By selecting drugs best suited to an individual man's cancer, they hope to significantly extend life expectancy.
They predict it has the potential to extend the lives of 9,000 men every year in the U.K.
They will join teams from Belfast, Manchester and London in the £1.4m study launched by Prostate Cancer UK.
Currently, men diagnosed with advanced prostate cancer are typically treated with hormone therapy, and move on to life-extending treatments such as Docetaxel, Abiraterone and Enzalutamide once hormone therapy has stopped working.
Dr Iain Frame, director of research at Prostate Cancer UK said: "Every man's prostate cancer is unique to him and so not surprisingly the way men respond to treatments varies enormously. Clinicians are in effect left to treat patients 'in the dark' - with little idea as to which treatments will work best for which men".
The research would see a shift from the traditional "one size fits all" approach, towards identifying what drives an individual's cancer, and which drugs will work best to stop it.
The programme, which has been co-funded by Prostate Cancer UK, the Movember Foundation and the Distinguished Gentleman's Ride, will first study men with advanced prostate cancer before it has become resistant to hormone therapy.

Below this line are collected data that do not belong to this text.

Lemma checkTimeouts_ok cfg now ids p : table_ok cfg p -> table_ok cfg (checkTimeouts now ids p).
Proof.
  revert p. induction ids as [|sid ids IH]; intros p Hp; [done|]. cbn [checkTimeouts]. apply IH.
  destruct (batches p !! sid) as [b|] eqn:E; [|done]. unfold due. destruct (Packets b) eqn:Ep; [done|]. destruct (_ <=? _); [|done].
  destruct Hp as [Hc Hb Hh Hw]. destruct (Hb _ _ E). apply sendBatch_ok; try done; [|by rewrite Ep|lia]. intros. by apply Hb.
Qed.

Lemma flush_ok cfg now ids p : table_ok cfg p -> table_ok cfg (flush now ids p).
Proof.
  revert p. induction ids as [|sid ids IH]; intros p Hp; [done|]. cbn [flush]. apply IH.
  destruct (batches p !! sid) as [b|] eqn:E; [|done]. destruct Hp as [Hc Hb Hh Hw]. destruct (Hb _ _ E) as [[Hs Hf] Hl].
  assert (forall sid' b', delete sid (batches p) !! sid' = Some b' ->
    batch_of sid' b' /\ Z.of_nat (length (Packets b')) < Z.max 1 (BatchSize cfg)) as Hd.
  { intros sid' b' [_ E']%lookup_delete_Some. by apply Hb. }
  destruct (Packets b) as [|x l] eqn:Ep; split; cbn; try done.
  apply Forall_app. split; [done|]. constructor; [|constructor]. unfold handled_ok, batch_of. cbn. rewrite Hs.
  cbn in Hl. split_and!; try done. lia.
Qed.

Lemma flush_empties now ids p : (forall sid, is_Some (batches p !! sid) -> sid ∈ ids) -> batches (flush now ids p) = ∅.
Proof.
  revert p. induction ids as [|sid ids IH]; intros p Hp.
  - apply map_empty. intros sid. destruct (batches p !! sid) eqn:E; [|done]. by destruct (not_elem_of_nil sid (Hp sid (ex_intro _ _ E))).
  - cbn [flush]. apply IH. intros sid' Hs'. destruct (batches p !! sid) as [b|] eqn:E.
    + assert (batches ((match Packets b with [] => p | _ :: _ => p <| handled ::= fun l => l ++ [mkBatch (Packets b) (StartTime b) now (batch_SessionID b)] |> end) <| batches ::= delete sid |>) = delete sid (batches p)) as Ed
        by (by destruct (Packets b)).
      rewrite Ed in Hs'. apply lookup_delete_is_Some in Hs' as [Hne Hs']. apply Hp in Hs'. by apply elem_of_cons in Hs' as [|].
    + pose proof (Hp sid' Hs') as H. apply elem_of_cons in H as [->|]; [|done]. rewrite E in Hs'. by destruct Hs'.
Qed.

Lemma elem_of_keys {V} (m : gmap string V) ids sid : ids ≡ₚ (map_to_list m).*1 -> is_Some (m !! sid) -> sid ∈ ids.
Proof. intros -> [v Hv]. apply list_elem_of_fmap. exists (sid, v). split; [done|]. by apply elem_of_map_to_list. Qed.
(* ===== verification/Rtcp.v ===== *)
(** * RTCP sessions

    Models src/internal/rtcp_handler.go: the statistics of a session leg that
    RTP packets and received reports update, the reports built from them, the
    handler that reports for all sessions, NTP time, and the recognition of RTCP
    packets. Marshalling and unmarshalling belong to the pion library: a report
    is the structure given to it, and a received packet the structure it
    returned. Prometheus observations and log lines are left out. *)

From Stdlib Require Import ZArith Lia Bool Floats.SpecFloat.
From stdpp Require Import base numbers list gmap strings relations.
From S2P Require Import Prelude GoFloat FloatExact Bytes.

Local Open Scope Z_scope.
Local Open Scope go_scope.
#[local] Arguments wraps : simpl never.
#[local] Arguments wrapu : simpl never.

(** ** Packets of the pion library *)

Record ReceptionReport := mkReception {
  SSRC : Z; FractionLost : Z; TotalLost : Z; LastSequenceNumber : Z; Jitter : Z; LastSenderReport : Z; Delay : Z }.

Inductive rtcp_packet :=
| SenderReport (ssrc ntpTime rtpTime packetCount octetCount : Z) (reports : list ReceptionReport)
| ReceiverReport (ssrc : Z) (reports : list ReceptionReport)
| Goodbye (sources : list Z) (reason : string)
| SourceDescription (source : Z) (cname : string)
| OtherPacket.

(** ** Configuration and sessions *)

Record RTCPConfig := mkConfig { c_Enabled : bool; c_Interval : Z; c_ReducedSize : bool; c_MuxEnabled : bool }.
Record RTCPInternalConfig := mkInternal { Enabled : bool; Interval : Z; ReducedSize : bool; MuxEnabled : bool }.

Definition ToRTCPInternalConfig (cfg : option RTCPConfig) : RTCPInternalConfig :=
  match cfg with
  | None => mkInternal true (5 * Second) false false
  | Some c => mkInternal (c_Enabled c) (i64 (c_Interval c * Second)) (c_ReducedSize c) (c_MuxEnabled c)
  end.

(** [conn] says whether both the connection and the remote address are set. *)
Record RTCPSessionHandler := mkSession {
  ssrc : Z;
  cname : string;
  conn : bool;
  clockRate : Z;
  packetsSent : Z;
  octetsSent : Z;
  lastSRNTP : Z;
  lastSRTime : Z;
  packetsRecv : Z;
  packetsLost : Z;
  lastSeq : Z;
  highestSeq : Z;
  seqCycles : Z;
  jitter : float64;
  lastSRRecvNTP : Z;
  lastSRRecvTime : Z;
  lastArrivalTime : Z;
  lastTimestamp : Z;
  rtt : Z;
  fractionLost : Z }.
#[export] Instance set_ssrc : Setter ssrc := fun f r =>
  mkSession (f (ssrc r)) (cname r) (conn r) (clockRate r) (packetsSent r) (octetsSent r) (lastSRNTP r) (lastSRTime r) (packetsRecv r) (packetsLost r) (lastSeq r) (highestSeq r) (seqCycles r) (jitter r) (lastSRRecvNTP r) (lastSRRecvTime r) (lastArrivalTime r) (lastTimestamp r) (rtt r) (fractionLost r).
#[export] Instance set_cname : Setter cname := fun f r =>
  mkSession (ssrc r) (f (cname r)) (conn r) (clockRate r) (packetsSent r) (octetsSent r) (lastSRNTP r) (lastSRTime r) (packetsRecv r) (packetsLost r) (lastSeq r) (highestSeq r) (seqCycles r) (jitter r) (lastSRRecvNTP r) (lastSRRecvTime r) (lastArrivalTime r) (lastTimestamp r) (rtt r) (fractionLost r).
#[export] Instance set_conn : Setter conn := fun f r =>
  mkSession (ssrc r) (cname r) (f (conn r)) (clockRate r) (packetsSent r) (octetsSent r) (lastSRNTP r) (lastSRTime r) (packetsRecv r) (packetsLost r) (lastSeq r) (highestSeq r) (seqCycles r) (jitter r) (lastSRRecvNTP r) (lastSRRecvTime r) (lastArrivalTime r) (lastTimestamp r) (rtt r) (fractionLost r).
#[export] Instance set_clockRate : Setter clockRate := fun f r =>
  mkSession (ssrc r) (cname r) (conn r) (f (clockRate r)) (packetsSent r) (octetsSent r) (lastSRNTP r) (lastSRTime r) (packetsRecv r) (packetsLost r) (lastSeq r) (highestSeq r) (seqCycles r) (jitter r) (lastSRRecvNTP r) (lastSRRecvTime r) (lastArrivalTime r) (lastTimestamp r) (rtt r) (fractionLost r).
#[export] Instance set_packetsSent : Setter packetsSent := fun f r =>
  mkSession (ssrc r) (cname r) (conn r) (clockRate r) (f (packetsSent r)) (octetsSent r) (lastSRNTP r) (lastSRTime r) (packetsRecv r) (packetsLost r) (lastSeq r) (highestSeq r) (seqCycles r) (jitter r) (lastSRRecvNTP r) (lastSRRecvTime r) (lastArrivalTime r) (lastTimestamp r) (rtt r) (fractionLost r).
#[export] Instance set_octetsSent : Setter octetsSent := fun f r =>
  mkSession (ssrc r) (cname r) (conn r) (clockRate r) (packetsSent r) (f (octetsSent r)) (lastSRNTP r) (lastSRTime r) (packetsRecv r) (packetsLost r) (lastSeq r) (highestSeq r) (seqCycles r) (jitter r) (lastSRRecvNTP r) (lastSRRecvTime r) (lastArrivalTime r) (lastTimestamp r) (rtt r) (fractionLost r).
#[export] Instance set_lastSRNTP : Setter lastSRNTP := fun f r =>
  mkSession (ssrc r) (cname r) (conn r) (clockRate r) (packetsSent r) (octetsSent r) (f (lastSRNTP r)) (lastSRTime r) (packetsRecv r) (packetsLost r) (lastSeq r) (highestSeq r) (seqCycles r) (jitter r) (lastSRRecvNTP r) (lastSRRecvTime r) (lastArrivalTime r) (lastTimestamp r) (rtt r) (fractionLost r).
#[export] Instance set_lastSRTime : Setter lastSRTime := fun f r =>
  mkSession (ssrc r) (cname r) (conn r) (clockRate r) (packetsSent r) (octetsSent r) (lastSRNTP r) (f (lastSRTime r)) (packetsRecv r) (packetsLost r) (lastSeq r) (highestSeq r) (seqCycles r) (jitter r) (lastSRRecvNTP r) (lastSRRecvTime r) (lastArrivalTime r) (lastTimestamp r) (rtt r) (fractionLost r).
#[export] Instance set_packetsRecv : Setter packetsRecv := fun f r =>
  mkSession (ssrc r) (cname r) (conn r) (clockRate r) (packetsSent r) (octetsSent r) (lastSRNTP r) (lastSRTime r) (f (packetsRecv r)) (packetsLost r) (lastSeq r) (highestSeq r) (seqCycles r) (jitter r) (lastSRRecvNTP r) (lastSRRecvTime r) (lastArrivalTime r) (lastTimestamp r) (rtt r) (fractionLost r).
#[export] Instance set_packetsLost : Setter packetsLost := fun f r =>
  mkSession (ssrc r) (cname r) (conn r) (clockRate r) (packetsSent r) (octetsSent r) (lastSRNTP r) (lastSRTime r) (packetsRecv r) (f (packetsLost r)) (lastSeq r) (highestSeq r) (seqCycles r) (jitter r) (lastSRRecvNTP r) (lastSRRecvTime r) (lastArrivalTime r) (lastTimestamp r) (rtt r) (fractionLost r).
#[export] Instance set_lastSeq : Setter lastSeq := fun f r =>
  mkSession (ssrc r) (cname r) (conn r) (clockRate r) (packetsSent r) (octetsSent r) (lastSRNTP r) (lastSRTime r) (packetsRecv r) (packetsLost r) (f (lastSeq r)) (highestSeq r) (seqCycles r) (jitter r) (lastSRRecvNTP r) (lastSRRecvTime r) (lastArrivalTime r) (lastTimestamp r) (rtt r) (fractionLost r).
#[export] Instance set_highestSeq : Setter highestSeq := fun f r =>
  mkSession (ssrc r) (cname r) (conn r) (clockRate r) (packetsSent r) (octetsSent r) (lastSRNTP r) (lastSRTime r) (packetsRecv r) (packetsLost r) (lastSeq r) (f (highestSeq r)) (seqCycles r) (jitter r) (lastSRRecvNTP r) (lastSRRecvTime r) (lastArrivalTime r) (lastTimestamp r) (rtt r) (fractionLost r).
#[export] Instance set_seqCycles : Setter seqCycles := fun f r =>
  mkSession (ssrc r) (cname r) (conn r) (clockRate r) (packetsSent r) (octetsSent r) (lastSRNTP r) (lastSRTime r) (packetsRecv r) (packetsLost r) (lastSeq r) (highestSeq r) (f (seqCycles r)) (jitter r) (lastSRRecvNTP r) (lastSRRecvTime r) (lastArrivalTime r) (lastTimestamp r) (rtt r) (fractionLost r).
#[export] Instance set_jitter : Setter jitter := fun f r =>
  mkSession (ssrc r) (cname r) (conn r) (clockRate r) (packetsSent r) (octetsSent r) (lastSRNTP r) (lastSRTime r) (packetsRecv r) (packetsLost r) (lastSeq r) (highestSeq r) (seqCycles r) (f (jitter r)) (lastSRRecvNTP r) (lastSRRecvTime r) (lastArrivalTime r) (lastTimestamp r) (rtt r) (fractionLost r).
#[export] Instance set_lastSRRecvNTP : Setter lastSRRecvNTP := fun f r =>
  mkSession (ssrc r) (cname r) (conn r) (clockRate r) (packetsSent r) (octetsSent r) (lastSRNTP r) (lastSRTime r) (packetsRecv r) (packetsLost r) (lastSeq r) (highestSeq r) (seqCycles r) (jitter r) (f (lastSRRecvNTP r)) (lastSRRecvTime r) (lastArrivalTime r) (lastTimestamp r) (rtt r) (fractionLost r).
#[export] Instance set_lastSRRecvTime : Setter lastSRRecvTime := fun f r =>
  mkSession (ssrc r) (cname r) (conn r) (clockRate r) (packetsSent r) (octetsSent r) (lastSRNTP r) (lastSRTime r) (packetsRecv r) (packetsLost r) (lastSeq r) (highestSeq r) (seqCycles r) (jitter r) (lastSRRecvNTP r) (f (lastSRRecvTime r)) (lastArrivalTime r) (lastTimestamp r) (rtt r) (fractionLost r).
#[export] Instance set_lastArrivalTime : Setter lastArrivalTime := fun f r =>
  mkSession (ssrc r) (cname r) (conn r) (clockRate r) (packetsSent r) (octetsSent r) (lastSRNTP r) (lastSRTime r) (packetsRecv r) (packetsLost r) (lastSeq r) (highestSeq r) (seqCycles r) (jitter r) (lastSRRecvNTP r) (lastSRRecvTime r) (f (lastArrivalTime r)) (lastTimestamp r) (rtt r) (fractionLost r).
#[export] Instance set_lastTimestamp : Setter lastTimestamp := fun f r =>
  mkSession (ssrc r) (cname r) (conn r) (clockRate r) (packetsSent r) (octetsSent r) (lastSRNTP r) (lastSRTime r) (packetsRecv r) (packetsLost r) (lastSeq r) (highestSeq r) (seqCycles r) (jitter r) (lastSRRecvNTP r) (lastSRRecvTime r) (lastArrivalTime r) (f (lastTimestamp r)) (rtt r) (fractionLost r).
#[export] Instance set_rtt : Setter rtt := fun f r =>
  mkSession (ssrc r) (cname r) (conn r) (clockRate r) (packetsSent r) (octetsSent r) (lastSRNTP r) (lastSRTime r) (packetsRecv r) (packetsLost r) (lastSeq r) (highestSeq r) (seqCycles r) (jitter r) (lastSRRecvNTP r) (lastSRRecvTime r) (lastArrivalTime r) (lastTimestamp r) (f (rtt r)) (fractionLost r).
#[export] Instance set_fractionLost : Setter fractionLost := fun f r =>
  mkSession (ssrc r) (cname r) (conn r) (clockRate r) (packetsSent r) (octetsSent r) (lastSRNTP r) (lastSRTime r) (packetsRecv r) (packetsLost r) (lastSeq r) (highestSeq r) (seqCycles r) (jitter r) (lastSRRecvNTP r) (lastSRRecvTime r) (lastArrivalTime r) (lastTimestamp r) (rtt r) (f (fractionLost r)).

The aim is to identify changes in the DNA make up of prostate cancer cells. The researchers will then develop a test to detect these changes and establish which drugs best target them, preventing the cancer from spreading further.
The same technique is already used for women diagnosed with advanced breast cancer.
Dr Robert Jones, Professor of Clinical Cancer Research, is leading the study at the University of Glasgow.
He said "It's already becoming clear in other common cancers, including cancers of the breast, lung and colon, that better outcomes can be achieved if we test the individual patient's tumour biology and then select the most appropriate treatment."
Prostate cancer is the most common cancer in men, with over 47,000 new diagnoses every year in the UK.
About a quarter of these are diagnosed after the cancer cells have spread to other parts of the body, reducing the chances of successful treatment and survival.